## Dataset content

Lemma settled_trans (a b c : state Calc W) :
  settled Inv a b -> settled Inv b c -> settled Inv a c.
Proof. unfold settled. intros [E1 I1] [E2 I2]. split; [congruence|auto]. Qed.

Lemma settled_call (c : command) (st : state Calc W) :
  settled Inv st (snd (call c st)).
Proof.
  unfold call. pose proof (slider_stays _ _ _ _ _ widget c (browser st)) as K.
  destruct (respond c (browser st)) as [r w']. now split.
Qed.

Lemma coarse_phase_settled : stable (settled Inv) coarse_phase.
Proof.
  unfold coarse_phase, element_of.
  stable_steps settled_refl settled_trans
    ltac:(idtac;
          match goal with
          | |- settled _ ?st (snd (call ?c ?st)) => exact (settled_call c st)
          end).
Qed.

Lemma key_loop_right (n : nat) :
  forall st,
    slider_handle (self st) = Some h ->
    Inv (browser st) ->
    now (browser st) + Z.of_nat n <= hi ->
    exists st',
      for_range n (key_press ARROW_RIGHT) st = (Ok tt, st')
      /\ now (browser st') = now (browser st) + Z.of_nat n.
Proof.
  induction n as [|n IH]; intros st Hh Hi Hn.
  - exists st. split; [reflexivity | lia].
  - rewrite (key_loop_step ARROW_RIGHT h n st Hh). cbv zeta.
    destruct (slider_right _ _ _ _ _ widget (browser st) Hi ltac:(lia))
      as (w' & Rw & Nw).
    pose proof (slider_stays _ _ _ _ _ widget
                  (send_keys h [ARROW_RIGHT]) (browser st) Hi) as Hi'.
    rewrite Rw in *. cbn [fst snd] in *.
    match goal with
    | |- context [for_range n _ ?s1] =>
        destruct (IH s1) as (st' & E & N);
          [exact Hh | exact Hi' | cbn [browser]; lia |]
    end.
    exists st'. split; [exact E|]. cbn [browser] in N. lia.
Qed.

## What you will do
From the records above, give again exactly the lines running from the line with "Inv (browser st) ->" to the line with "- rewrite (key_loop_step", inclusive.

## Answer box
    Inv (browser st) ->
    now (browser st) + Z.of_nat n <= hi ->
    exists st',
      for_range n (key_press ARROW_RIGHT) st = (Ok tt, st')
      /\ now (browser st') = now (browser st) + Z.of_nat n.
Proof.
  induction n as [|n IH]; intros st Hh Hi Hn.
  - exists st. split; [reflexivity | lia].
  - rewrite (key_loop_step ARROW_RIGHT h n st Hh). cbv zeta.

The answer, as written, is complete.